When Stefan Jerzy Zweig learned of the movie, he moved to East Germany and studied cinematography at the film school in Babelsberg, making a short film about Robert Siewert—one of his protectors at Buchenwald. Zweig was treated like a hero, but the anti-Zionist attitudes of the GDR found him often on the wrong side of arguments there. He eventually settled in Austria where he worked as a cameraman for many years.

IMDB page for film.

Buy this film.



1. In an odd turn of fate, the Cap Arcona was also a movie star. It was used to portray the Titanic in the 1943 German movie of the same name. Titanic is one of the only German films made during the Third Reich that is shown regularly on TCM, and is available from Netflix.

© Jim Morton and East German Cinema Blog, 2021. Unauthorized use and/or duplication of this material without express and written permission from this site’s author and/or owner is strictly prohibited. Excerpts and links may be used, provided that full and clear credit is given to Jim Morton and East German Cinema Blog with appropriate and specific direction to the original content.

5 thoughts on “Naked Among Wolves

  1. Love this re-view but I must correct you. Geschonneck (as well as Busch) were not offered the role of the Oberkapo but instead the role of the Lagerälteste. Mueller-Stahl was Kapo of the Effektenkammer but Walker Krämer was Lagerälteste and responsible for all Lager inside KZ Buchenwald. He wore an armband that said “LA1” which literally means what it says whereas Höfel wore an armband that said “Kapo”. Höfel was allowed to tell his ‘sub-workers’ what to do while Krämer was just the head of the underground-movement (and most of the communists) but he never really gave orders in the name of the SS. Actually one could say that Geschonneck played a “Funktionshäftling” not a Kapo. Kapos were seen to be criminals and were mostly given jobs of low ranks for SS. Lagerälteste were prisoners that had a special use for SS and they needed them for information concerning all camps of the KZ (but I’m sure you know that already). LG

    1. Thanks, Charlie. Part of the reason I started this blog was so that people who know more about this subject than I do can help me make sure I get the facts straight and enrich the information presented here. I’ll have to watch this one again as it’s been over three years since I saw it, but I suspect that my data on the rankings of the prisoners came from the English subtitles. Since subtitles don’t have the luxury of footnotes, they sometimes make arbitrary judgement calls on how to translate certain words. My German language skills have improved considerably since 2010, so I am probably in a better position now to judge this.

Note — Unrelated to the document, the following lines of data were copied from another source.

(** C6 (as amended).  [getPostBySlug] looks the post up by the path
    [path.join(blogsDirectory, slug + ".md")]: when that path does not
    exist it returns [null], throws nothing and logs nothing; when the path
    exists it never returns [null], so [null] tells a missing path from a
    failed load.  For a slug whose path can exist only as an entry of the
    listing of the content directory, no entry [slug.md] in the listing
    gives [null]. *)
Theorem unknown_slug_is_null rt slug :
  (existsSync rt (fullPath rt slug) = false →
   getPostBySlug rt slug = (Return None, [])) ∧
  (existsSync rt (fullPath rt slug) = true →
   fst (getPostBySlug rt slug) ≠ Return None) ∧
  (∀ names,
     readdirSync rt (blogsDirectory rt) = Return names →
     (existsSync rt (fullPath rt slug) = true → (slug +:+ ".md") ∈ names) →
     (slug +:+ ".md") ∉ names →
     getPostBySlug rt slug = (Return None, [])).
Proof.
  assert (existsSync rt (fullPath rt slug) = false →
          getPostBySlug rt slug = (Return None, [])) as Hnull.
  { intros H. unfold getPostBySlug. by rewrite H. }
  split; [done|]. split; [apply getPostBySlug_exists_not_null|].
  intros names _ Hentry Hnot. apply Hnull.
  destruct (existsSync rt (fullPath rt slug)); [|done].
  exfalso. by apply Hnot, Hentry.
Qed.

Lemma unknown_slug_is_null_witness :
  getPostBySlug store_posts "nope" = (Return None, []) ∧
  fst (getPostBySlug store_posts "draft") ≠ Return None ∧
  getPostBySlug store_traversal "absent" = (Return None, []).
Proof.
  split; [|split].
  - apply (proj1 (unknown_slug_is_null store_posts "nope")). evaluate.
  - apply (proj1 (proj2 (unknown_slug_is_null store_posts "draft"))).
    evaluate.
  - apply (proj2 (proj2 (unknown_slug_is_null store_traversal "absent"))
             ["in.md"; "folder.md"]);
      evaluate.
Defined.

(** C6 (as stated) fails: the listing of the content directory has no
    entry for the slug [../outside], yet [getPostBySlug] returns the post
    of the file [outside.md] next to the directory; and for [folder.md],
    an entry that is a directory and not a markdown file, it throws. *)
Lemma lookup_is_by_path_not_by_listing :
  readdirSync store_traversal (blogsDirectory store_traversal)
    = Return ["in.md"; "folder.md"] ∧
  (("../outside" +:+ ".md") ∉ ["in.md"; "folder.md"]) ∧
  fullPath store_traversal "../outside" = "/app/outside.md" ∧
  fst (getPostBySlug store_traversal "../outside")
    = Return (Some (make_post "../outside" data_outside "secret"
                      "<p>secret</p>")) ∧
  fst (getPostBySlug store_traversal "folder")
    = Throw "EISDIR: illegal operation on a directory, read".
Proof. repeat split; evaluate. Qed.

(** X4.  The validation returns exactly when the title is a string that
    is not empty and the date is truthy and gives a valid [Date]; nothing
    else of the frontmatter is looked at. *)
Theorem validateFrontmatter_accepts rt data slug :
  fst (validateFrontmatter rt data slug) = Return tt ↔
  (∃ t, get data "title" = JString t ∧ t ≠ "") ∧
  ToBoolean (get data "date") = true ∧
  ∃ d, new_Date rt (get data "date") = Some d.
Proof.
  rewrite <- frontmatter_errors_nil_iff.
  destruct (decide (frontmatter_errors rt data = [])) as [He|He].
  - by rewrite (validateFrontmatter_ok rt data slug He).
  - rewrite (validateFrontmatter_Throw rt data slug He). simpl.
    split; [discriminate|done].
Qed.
(** * Command registry of the agent shell: [vibe/cli/commands.py]

    A shallow embedding of [Command], [CustomCommand] and [CommandRegistry],
    together with the Python string and dictionary operations they rely on,
    and the properties of alias resolution, custom-command discovery,
    template rendering and help-text layout.

    Python strings are modelled by [string]; a character is a code point
    below 256 (the Latin-1 block of Unicode), which is what [ascii] holds. *)

From Stdlib Require Import Ascii String NArith Sorting.Sorted Sorting.Permutation.
From stdpp Require Import gmap strings list fin_maps.

Local Open Scope string_scope.

(** ** Python [str] methods used by the registry *)

Module Str.

Definition code (c : ascii) : N := N_of_ascii c.

(** [str.isspace] on one code point below 256: TAB..CR, FS..US, SPACE,
    NEL (0x85) and NBSP (0xA0). *)
Definition isspace (c : ascii) : bool :=
  let n := code c in
  ((9 <=? n) && (n <=? 13) || (28 <=? n) && (n <=? 32)
   || (n =? 133) || (n =? 160))%N.

(** Code points below 256 that [str.lower] changes: A..Z and the Latin-1
    capitals 0xC0..0xDE without the multiplication sign 0xD7. *)
Definition isupper (c : ascii) : bool :=
  let n := code c in
  ((65 <=? n) && (n <=? 90)
   || (192 <=? n) && (n <=? 222) && negb (n =? 215))%N.

Definition lower_char (c : ascii) : ascii :=
  if isupper c then ascii_of_N (code c + 32) else c.

Fixpoint lower (s : string) : string :=
  match s with
  | "" => ""
  | String c s' => String (lower_char c) (lower s')
  end.

Fixpoint lstrip (s : string) : string :=
  match s with
  | "" => ""
  | String c s' => if isspace c then lstrip s' else s
  end.

Fixpoint rstrip (s : string) : string :=
  match s with
  | "" => ""
  | String c s' =>
      match rstrip s' with
      | "" => if isspace c then "" else String c ""
      | r => String c r
      end
  end.

Definition strip (s : string) : string := rstrip (lstrip s).

(** The first whitespace-free run of [s] and what follows it. *)
Fixpoint take_word (s : string) : string :=
  match s with
  | "" => ""
  | String c s' => if isspace c then "" else String c (take_word s')
  end.

Fixpoint drop_word (s : string) : string :=
  match s with
  | "" => ""
  | String c s' => if isspace c then s else drop_word s'
  end.

(** [s.split(maxsplit=1)]: whitespace separator, at most one split.  The
    remainder keeps its trailing whitespace and loses the leading one. *)
Definition split1 (s : string) : list string :=
  match lstrip s with
  | "" => []
  | w => take_word w ::
         match lstrip (drop_word w) with
         | "" => []
         | rest => [rest]
         end
  end.

Fixpoint startswith (p s : string) : bool :=
  match p, s with
  | "", _ => true
  | String a p', String b s' => if ascii_dec a b then startswith p' s' else false
  | String _ _, "" => false
  end.

(** [s[1:]] *)
Definition tail (s : string) : string :=
  match s with
  | "" => ""
  | String _ s' => s'
  end.

(** [s[:n]] *)
Fixpoint take (n : nat) (s : string) : string :=
  match n, s with
  | S n', String c s' => String c (take n' s')
  | _, _ => ""
  end.

(** [s.split("\n")[0]] *)
Fixpoint first_line (s : string) : string :=
  match s with
  | "" => ""
  | String c s' => if ascii_dec c "010" then "" else String c (first_line s')
  end.

(** [sep.join(l)] *)
Fixpoint join (sep : string) (l : list string) : string :=
  match l with
  | [] => ""
  | [x] => x
  | x :: l' => x ++ sep ++ join sep l'
  end.

(** [s.replace(old, new)] for a non-empty [old]: scan from the left; at a
    match emit [new] and jump over the match ([skip] counts the characters
    of the match still to jump over), otherwise copy one character. *)
Fixpoint replace_from (skip : nat) (old new s : string) : string :=
  match s with
  | "" => ""
  | String c s' =>
      match skip with
      | S k => replace_from k old new s'
      | O =>
          if startswith old s
          then new ++ replace_from (String.length old - 1) old new s'
          else String c (replace_from 0 old new s')
      end
  end.

Definition replace (old new s : string) : string := replace_from 0 old new s.

(** [sorted(l)] on strings: ascending code-point order. *)
Fixpoint insert_sorted (x : string) (l : list string) : list string :=
  match l with
  | [] => [x]
  | y :: l' => if String.leb x y then x :: l else y :: insert_sorted x l'
  end.

Fixpoint sorted (l : list string) : list string :=
  match l with
  | [] => []
  | x :: l' => insert_sorted x (sorted l')
  end.


End Str.

(** ** Python [dict] with string keys: insertion-ordered, keys unique *)

Module Dict.
Abbreviation t V := (list (string * V)) (only parsing).

Section Ops.
Context {V : Type}.

(** [d.get(k)] *)
Fixpoint get (k : string) (d : t V) : option V :=
  match d with
  | [] => None
  | (k', v) :: d' => if decide (k = k') then Some v else get k d'
  end.

(** [d.pop(k, None)], result dropped *)
Fixpoint pop (k : string) (d : t V) : t V :=
  match d with
  | [] => []
  | (k', v) :: d' => if decide (k = k') then d' else (k', v) :: pop k d'
  end.

(** [d[k] = v]: an existing key keeps its position *)
Fixpoint set (k : string) (v : V) (d : t V) : t V :=
  match d with
  | [] => [(k, v)]
  | (k', v') :: d' =>
      if decide (k = k') then (k, v) :: d' else (k', v') :: set k v d'
  end.

End Ops.

Abbreviation keys d := (d.*1) (only parsing).
Abbreviation values d := (d.*2) (only parsing).
End Dict.

(** ** Exceptions *)

Inductive exn : Type :=
| KeyError (key : string)
| ReadError (stem : string).

Inductive result (A : Type) : Type :=
| Ok (a : A)
| Raise (e : exn).
Arguments Ok {A} a.
Arguments Raise {A} e.

(** Sequencing: an exception ends the computation.  With these instances
    [x ← m; k] is stdpp's notation for it. *)
#[global] Instance result_ret : MRet result := fun _ a => Ok a.
#[global] Instance result_bind : MBind result := fun _ _ f m =>
  match m with
  | Ok a => f a
  | Raise e => Raise e
  end.

(** ** Data model *)

Record Command : Type := {
  aliases : list string;   (* the elements of the frozenset *)
  description : string;
  handler : string;
  exits : bool
}.

Record CustomCommand : Type := {
  name : string;
  template : string
}.


Definition custom_description (c : CustomCommand) : string :=
  let first_line := Str.take 50 (Str.first_line (template c)) in
  match first_line with
  | "" => "Custom command"
  | _ => "Custom: " ++ first_line ++ "..."
  end.

Definition render (c : CustomCommand) (arguments : string) : string :=
  Str.replace "$ARGUMENTS" arguments (template c).

(** The directory behind [COMMAND_DIR.path]: [None] when it is not a
    directory, otherwise the files matched by [glob("*.md")] in the order
    the glob yields them, each with its stem and what [read_text] does. *)
Inductive read_result : Type :=
| Text (content : string)
| Unreadable.

Record md_file : Type := {
  stem : string;
  read_text : read_result
}.

Definition command_dir : Type := option (list md_file).

#[global] Instance Command_eq_dec : EqDecision Command.
Proof. solve_decision. Defined.

#[global] Instance CustomCommand_eq_dec : EqDecision CustomCommand.
Proof. solve_decision. Defined.

#[global] Instance read_result_eq_dec : EqDecision read_result.
Proof. solve_decision. Defined.

Record CommandRegistry : Type := {
  commands : Dict.t Command;
  _alias_map : gmap string string;
  custom_commands : Dict.t CustomCommand
}.
(** C6, as amended: for a matrix whose nodes come with empty entanglement
    lists, the construction leaves no duplicate in any node's list, and
    running the construction again on the same matrix keeps the keys and
    gives every node the same set of linked identities.  The lists
    themselves are not kept: the second run appends the ring neighbours
    again. *)
Theorem build_entanglement_rerun (ns : list SwarmNode) :
  Forall (fun n => entanglement n = []) ns ->
  keys (nodes (rerun (__init__ ns))) = keys (nodes (__init__ ns))
  /\ (forall i x,
        In x (entanglement_at (rerun (__init__ ns)) i)
        <-> In x (entanglement_at (__init__ ns) i))
  /\ (forall i, NoDup (entanglement_at (__init__ ns) i)).
Proof.
  intro Hfresh. rewrite rerun_init. split; [|split].
  - now rewrite build_keys.
  - intros i x.
    rewrite (entanglement_at_nodes _ (__init__ ns) i) by reflexivity.
    unfold __init__. apply second_pass_same_sets.
  - intro i. unfold __init__. rewrite entanglement_at_build. cbn [nodes].
    destruct (nth_error (nodes_dict ns) i) as [item|] eqn:Hi; [|constructor].
    pose proof (nodes_dict_Forall _ ns Hfresh) as Hall.
    rewrite Forall_forall in Hall.
    specialize (Hall item (nth_error_In _ _ Hi)). cbn beta in Hall.
    unfold entangle. cbn [entanglement set_entanglement].
    rewrite ring_links_app, Hall. cbn [app].
    assert (Hring : NoDup (ring_ids (keys (nodes_dict ns)) i))
      by apply ring_ids_NoDup, nodes_dict_well_keyed.
    destruct (NodeLayer_eqb (layer (snd item)) QUANTUM);
      [now apply clique_links_NoDup|exact Hring].
Qed.

(** C6, witness: the matrix of the specification's example. *)
Lemma build_entanglement_rerun_witness :
  Forall (fun n => entanglement n = []) matrix_example
  /\ keys (nodes (rerun (__init__ matrix_example)))
     = keys (nodes (__init__ matrix_example))
  /\ (forall i x,
        In x (entanglement_at (rerun (__init__ matrix_example)) i)
        <-> In x (entanglement_at (__init__ matrix_example) i))
  /\ (forall i, NoDup (entanglement_at (__init__ matrix_example) i)).
Proof.
  assert (H : Forall (fun n => entanglement n = []) matrix_example)
    by (repeat constructor).
  split; [exact H|].
  exact (build_entanglement_rerun matrix_example H).
Defined.

(** C6, counterexample: the matrix of the specification's example.  The
    first construction gives node A the list [["B"]]; the second appends
    A's ring neighbour again, without a membership test, and leaves
    [["B"; "B"]]. *)
Lemma entanglement_contract_duplicate_on_rerun :
  ~ entanglement_contract matrix_example.
Proof.
  intros [_ [_ H]]. specialize (H 0%nat).
  assert (Hlist : entanglement_at (rerun (__init__ matrix_example)) 0
                  = ["B"%string; "B"%string]) by reflexivity.
  rewrite Hlist in H. inversion H as [|? ? Hnotin _]; subst.
  apply Hnotin. now left.
Qed.

(** *** Positions and identities *)

Lemma id_at_map (ns : list SwarmNode) (j : nat) :
  id_at ns j = nth_error (map id ns) j.
Proof. unfold id_at. now rewrite nth_error_map. Qed.

Lemma id_at_nth (ns : list SwarmNode) (j : nat) :
  (j < List.length ns)%nat -> id_at ns j = Some (nth j (map id ns) ""%string).
Proof.
  intro H. rewrite id_at_map. apply nth_error_nth'. now rewrite length_map.
Qed.

Lemma ring_ids_positions (ns : list SwarmNode) (i : nat) (x : string) :
  (i < List.length ns)%nat ->
  In x (ring_ids (map id ns) i)
  <-> exists j, In j (ring_neighbors (List.length ns) i) /\ id_at ns j = Some x.
Proof.
  intro Hi. unfold ring_ids, ring_neighbors. rewrite length_map.
  destruct (Nat.ltb_spec 0 i) as [H0|H0];
    destruct (Nat.ltb_spec (i + 1) (List.length ns)) as [H1|H1]; cbn [app In].
  - split.
    + intros [<-|[<-|[]]].
      * exists (i - 1)%nat. split; [now left|apply id_at_nth; lia].
      * exists (i + 1)%nat. split; [right; now left|apply id_at_nth; lia].
    + intros [j [[<-|[<-|[]]] Hj]].
      * rewrite id_at_nth in Hj by lia. injection Hj as <-. now left.
      * rewrite id_at_nth in Hj by lia. injection Hj as <-. right. now left.
  - split.
    + intros [<-|[]]. exists (i - 1)%nat. split; [now left|apply id_at_nth; lia].
    + intros [j [[<-|[]] Hj]].
      rewrite id_at_nth in Hj by lia. injection Hj as <-. now left.
  - split.
    + intros [<-|[]]. exists (i + 1)%nat. split; [now left|apply id_at_nth; lia].
    + intros [j [[<-|[]] Hj]].
      rewrite id_at_nth in Hj by lia. injection Hj as <-. now left.
  - split; [intros []|intros [j [[] _]]].
Qed.

Lemma quantum_clique_In (ns : list SwarmNode) (i j : nat) (ni : SwarmNode) :
  nth_error ns i = Some ni ->
  In j (quantum_clique ns i)
  <-> layer ni = QUANTUM /\ j <> i
      /\ exists o, nth_error ns j = Some o /\ layer o = QUANTUM.
Proof.
  intro Hi. unfold quantum_clique. rewrite Hi.
  destruct (NodeLayer_eqb (layer ni) QUANTUM) eqn:Hq.
  - apply NodeLayer_eqb_eq in Hq.
    rewrite filter_In, in_seq, andb_true_iff, negb_true_iff, Nat.eqb_neq.
    split.
    + intros [_ [Hne Ho]]. repeat split; trivial.
      destruct (nth_error ns j) as [o|]; [|discriminate].
      exists o. split; [reflexivity|now apply NodeLayer_eqb_eq].
    + intros [_ [Hne [o [Ho Hl]]]]. split; [|split; [exact Hne|]].
      * assert (j < List.length ns)%nat
          by (apply nth_error_Some; congruence). lia.
      * rewrite Ho. now apply NodeLayer_eqb_eq.
  - cbn [In]. split; [intros []|].
    intros [H _]. apply NodeLayer_eqb_eq in H. congruence.
Qed.

Lemma quantum_other_positions (ns : list SwarmNode) (i : nat) (ni : SwarmNode)
    (x : string) :
  NoDup (map id ns) ->
  nth_error ns i = Some ni ->
  layer ni = QUANTUM /\ quantum_other (map (fun n => (id n, n)) ns) (id ni) x
  <-> exists j, In j (quantum_clique ns i) /\ id_at ns j = Some x.
Proof.
  intros Hnd Hi. unfold quantum_other. rewrite map_map. cbn [fst snd]. split.
  - intros [Hq [Hne Hin]].
    apply in_map_iff in Hin. destruct Hin as [o [Heq Ho]].
    injection Heq as Hid Hl.
    apply In_nth_error in Ho. destruct Ho as [j Hj].
    exists j. split.
    + apply (quantum_clique_In ns i j ni Hi). split; [exact Hq|]. split.
      * intros ->. rewrite Hi in Hj. injection Hj as ->. congruence.
      * now exists o.
    + unfold id_at. rewrite Hj. cbn [option_map]. now rewrite Hid.
  - intros [j [Hj Hx]].
    apply (quantum_clique_In ns i j ni Hi) in Hj.
    destruct Hj as [Hq [Hne [o [Ho Hl]]]].
    unfold id_at in Hx. rewrite Ho in Hx. cbn [option_map] in Hx.
    injection Hx as <-.
    split; [exact Hq|]. split.
    + intro Heq. apply Hne.
      apply (proj1 (NoDup_nth_error (map id ns)) Hnd).
      * rewrite length_map. apply nth_error_Some. congruence.
      * rewrite !nth_error_map, Ho, Hi. cbn [option_map]. now rewrite Heq.
    + apply in_map_iff. exists o. split; [now rewrite Hl|].
      eapply nth_error_In, Ho.
Qed.
(** * Tuoshan: terrain height field, ripple pool and flight controller

    A shallow embedding of the algorithmic core of the scene:

    - [getHeight] and [pseudoNoise] (utils/math, the height field sampled by
      the terrain mesh and by the parrot's collision step);
    - the splash pool of [CinematicParrot]: [spawnRipple] and the
      "Update Ripples" loop of the frame callback;
    - the frame callback of [CinematicParrot] itself, [useFrame]: splash
      trigger, behaviour state machine, seek steering, integration and
      terrain collision.

    JavaScript numbers are modelled as real numbers: [Math.sin], [Math.cos],
    [Math.sqrt], [Math.abs], [Math.min], [Math.max] are the functions of the
    standard library of reals, and rounding, infinities and NaN are left out.
    The three.js vector operations used by the component are written out in
    [Vector3] from their library definitions.

    The height field is also written as a JavaScript computation, in a
    state monad over the random stream, the clock and the heap ([Js]), to
    state that it has no effect and depends on nothing but its arguments.

    The second part of the definitions is an interval arithmetic on
    fixed-point numbers with enclosures of the height field and of the frame
    callback; it is used to follow the runs of the callback from the initial
    actor, at several frame rates, twice round the behaviour cycle.

    The third part covers the rest of the scene: the tree instances
    (Trees.tsx), the water surface (Terrain.tsx), the clouds (Clouds.tsx),
    the forest fire (ForestFire.tsx), the camera rig (Scene.tsx) and the
    camera mode button (App.tsx). Where a function calls [Math.random()],
    the values it gets are a parameter of the model; the orbit controls of
    the camera rig are the library's and a parameter too. *)

From Bignums Require Import BigZ.
From Stdlib Require Import Reals Lra Lia List Bool ZArith.
Import ListNotations.

Open Scope R_scope.

(** ** Number comparisons as booleans *)

Definition ltb (a b : R) : bool := if Rlt_dec a b then true else false.
Definition leb (a b : R) : bool := if Rle_dec a b then true else false.
Definition gtb (a b : R) : bool := ltb b a.

(** [v || 1] on a length: the length itself unless it is zero. *)
Definition orOne (l : R) : R := if Req_dec_T l 0 then 1 else l.

(** [THREE.MathUtils.lerp]. *)
Definition lerp (x y t : R) : R := (1 - t) * x + t * y.

(** ** three.js vectors *)

Module Vector3.

Record t : Type := mk { x : R; y : R; z : R }.

Definition set (_ : t) (x0 y0 z0 : R) : t := mk x0 y0 z0.
Definition setY (v : t) (y0 : R) : t := mk (x v) y0 (z v).
Definition add (a b : t) : t := mk (x a + x b) (y a + y b) (z a + z b).
Definition sub (a b : t) : t := mk (x a - x b) (y a - y b) (z a - z b).
Definition subVectors (a b : t) : t := sub a b.
Definition multiplyScalar (v : t) (s : R) : t := mk (x v * s) (y v * s) (z v * s).
Definition divideScalar (v : t) (s : R) : t := multiplyScalar v (1 / s).
Definition lengthSq (v : t) : R := x v * x v + y v * y v + z v * z v.
Definition length (v : t) : R := sqrt (lengthSq v).
Definition distanceToSquared (a b : t) : R :=
  let dx := x a - x b in
  let dy := y a - y b in
  let dz := z a - z b in
  dx * dx + dy * dy + dz * dz.
Definition distanceTo (a b : t) : R := sqrt (distanceToSquared a b).
Definition normalize (v : t) : t := divideScalar v (orOne (length v)).
Definition setLength (v : t) (l : R) : t := multiplyScalar (normalize v) l.
Definition crossVectors (a b : t) : t :=
  mk (y a * z b - z a * y b) (z a * x b - x a * z b) (x a * y b - y a * x b).

End Vector3.

Module Vector2.

Record t : Type := mk { x : R; y : R }.

Definition distanceTo (a b : t) : R :=
  let dx := x a - x b in
  let dy := y a - y b in
  sqrt (dx * dx + dy * dy).

End Vector2.

(** ** Height field (utils/math) *)

Definition pseudoNoise (x z : R) : R :=
  let sinX := sin (x * 0.05) in
  let cosZ := cos (z * 0.05) in
  let sinX2 := sin (x * 0.15 + 100) in
  let cosZ2 := cos (z * 0.15 + 100) in
  (sinX * cosZ) + (sinX2 * cosZ2) * 0.5.

(** The rolling-hill term the elevation starts from. *)
Definition baseTerrain (x z : R) : R := pseudoNoise x z * 6 + 12.

Definition mountainCenterX : R := 250.
Definition mountainCenterZ : R := -120.
Definition mountainRadius : R := 160.
Definition warpFreq : R := 0.04.
Definition warpAmp : R := 40.
Definition mountainHeight : R := 140.
Definition lakeCenterX : R := -200.
Definition lakeCenterZ : R := 80.
Definition lakeRadiusX : R := 200.
Definition lakeRadiusZ : R := 140.

(** Distance of the warped sampling point from the mountain centre. *)
Definition distFromMountain (x z : R) : R :=
  let warpX := sin (x * warpFreq) * warpAmp + cos (z * warpFreq * 0.7) * warpAmp * 0.5 in
  let warpZ := cos (z * warpFreq * 0.8) * warpAmp + sin (x * warpFreq * 0.5) * warpAmp * 0.5 in
  let dx := (x - warpX) - mountainCenterX in
  let dz := (z - warpZ) - mountainCenterZ in
  sqrt (dx * dx + dz * dz).

(** What the mountain block adds to the elevation of a point inside it. *)
Definition mountainRise (x z d : R) : R :=
  let normalizedDist := d / mountainRadius in
  let shape := 0.5 + 0.5 * cos (normalizedDist * PI) in
  let mountainY := shape * mountainHeight in
  let roughness :=
    (pseudoNoise (x * 0.15) (z * 0.15) * 15
     + Rabs (sin (x * 0.05) * cos (z * 0.05)) * 20) * shape in
  mountainY + roughness.

(** Normalised elliptical distance of the distorted point from the lake. *)
Definition lakeDist (x z : R) : R :=
  let distortionX := sin (z * 0.1) * 15 in
  let distortionZ := cos (x * 0.1) * 15 in
  let lx := (x - lakeCenterX) + distortionX in
  let lz := (z - lakeCenterZ) + distortionZ in
  sqrt ((lx * lx) / (lakeRadiusX * lakeRadiusX) + (lz * lz) / (lakeRadiusZ * lakeRadiusZ)).

Definition getHeight (x z : R) : R :=
  let y := baseTerrain x z in
  let y := y + sin (x * 0.5) * cos (z * 0.5) * 1.0 in
  let d := distFromMountain x z in
  let y := if ltb d mountainRadius then y + mountainRise x z d else y in
  let dist := lakeDist x z in
  let y := if ltb dist 1.0 then y - (1.0 - dist) ^ 2 * 45 else y in
  if ltb y (-12) then -12 else y.

(** ** Ripple pool *)

Module RIPPLE_CONFIG.
Definition MAX_COUNT : nat := 5.
Definition WAVES_PER_SPLASH : nat := 1.
Definition INNER_RADIUS : R := 0.3.
Definition OUTER_RADIUS : R := 0.32.
Definition ENTRY_SCALE : R := 1.2.
Definition SKIM_SCALE : R := 0.4.
Definition EXPANSION_SPEED : R := 25.
Definition LIFE_DURATION : R := 2.0.
Definition FADE_SPEED : R := 1.0.
Definition BASE_OPACITY : R := 0.1.
End RIPPLE_CONFIG.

  2. Oh that is totally alright. I’m glad I can help. And I’m really happy I found your blog. Know what, I will also add you to my blog so it’s just fair. I think you are a great resource to all who aren’t German and want to learn more about East German Cinema. I’ll be happy to make them take a look at your blog. And I will continue reading your posts and if I find something that isn’t right, I’m friend enough to let you know 🙂

  3. May I learn more about the source of your knowledge considering your statement about the de-nazification of Germany? I have a degree in European history and I must disagree with you on this one since I have diametrically different information.